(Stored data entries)
◇ ◇ ◇ ◇ ◇ ◇ ◇

(* ===== verification/Constants.v ===== *)
(** * Constants the modelled code imports from modules outside the sources

    Chart types ([modules/chartTypes]), field and property names
    ([modules/fields/baseFields], [modules/layout]), the fixed dimension ids
    and names ([modules/fixedDimensions], [@dhis2/analytics]) and the axis
    labels of the layout menus.  They are written down here once so that
    every component reads the same value. *)

From stdpp Require Import base strings.
From Stdlib Require Import String.

Open Scope string_scope.

(** [modules/chartTypes] *)
Definition PIE : string := "PIE".
Definition YEAR_OVER_YEAR_LINE : string := "YEAR_OVER_YEAR_LINE".
Definition YEAR_OVER_YEAR_COLUMN : string := "YEAR_OVER_YEAR_COLUMN".

(** [modules/fields/baseFields] *)
Definition BASE_FIELD_YEARLY_SERIES : string := "yearlySeries".

(** [modules/layout] *)
Definition DIMENSION_ID_PROP_NAME : string := "dimension".
Definition DIMENSION_ITEMS_PROP_NAME : string := "items".
Definition menuLabels_columns : string := "Series".
Definition menuLabels_rows : string := "Category".
Definition menuLabels_filters : string := "Filter".

(** The fixed dimensions ([modules/fixedDimensions], [@dhis2/analytics]). *)
Definition DIMENSION_ID_DATA : string := "dx".
Definition DIMENSION_ID_PERIOD : string := "pe".
Definition DIMENSION_ID_ORGUNIT : string := "ou".
Definition DIMENSION_ID_ASSIGNED_CATEGORIES : string := "co".
Definition ALL_DYNAMIC_DIMENSION_ITEMS : string := "ALL_ITEMS".
Definition FIXED_DIMENSIONS_dx_name : string := "Data".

◇ ◇ ◇ ◇ ◇ ◇ ◇

▶ _Your goal_
Your task is to restate, word for word, only those lines above that fall between the line holding "From Stdlib Require Import String." and the line holding "Definition DIMENSION_ID_PERIOD : string", inclusive.

▶ _Finished task_
From Stdlib Require Import String.

Open Scope string_scope.

(** [modules/chartTypes] *)
Definition PIE : string := "PIE".
Definition YEAR_OVER_YEAR_LINE : string := "YEAR_OVER_YEAR_LINE".
Definition YEAR_OVER_YEAR_COLUMN : string := "YEAR_OVER_YEAR_COLUMN".

(** [modules/fields/baseFields] *)
Definition BASE_FIELD_YEARLY_SERIES : string := "yearlySeries".

(** [modules/layout] *)
Definition DIMENSION_ID_PROP_NAME : string := "dimension".
Definition DIMENSION_ITEMS_PROP_NAME : string := "items".
Definition menuLabels_columns : string := "Series".
Definition menuLabels_rows : string := "Category".
Definition menuLabels_filters : string := "Filter".

(** The fixed dimensions ([modules/fixedDimensions], [@dhis2/analytics]). *)
Definition DIMENSION_ID_DATA : string := "dx".
Definition DIMENSION_ID_PERIOD : string := "pe".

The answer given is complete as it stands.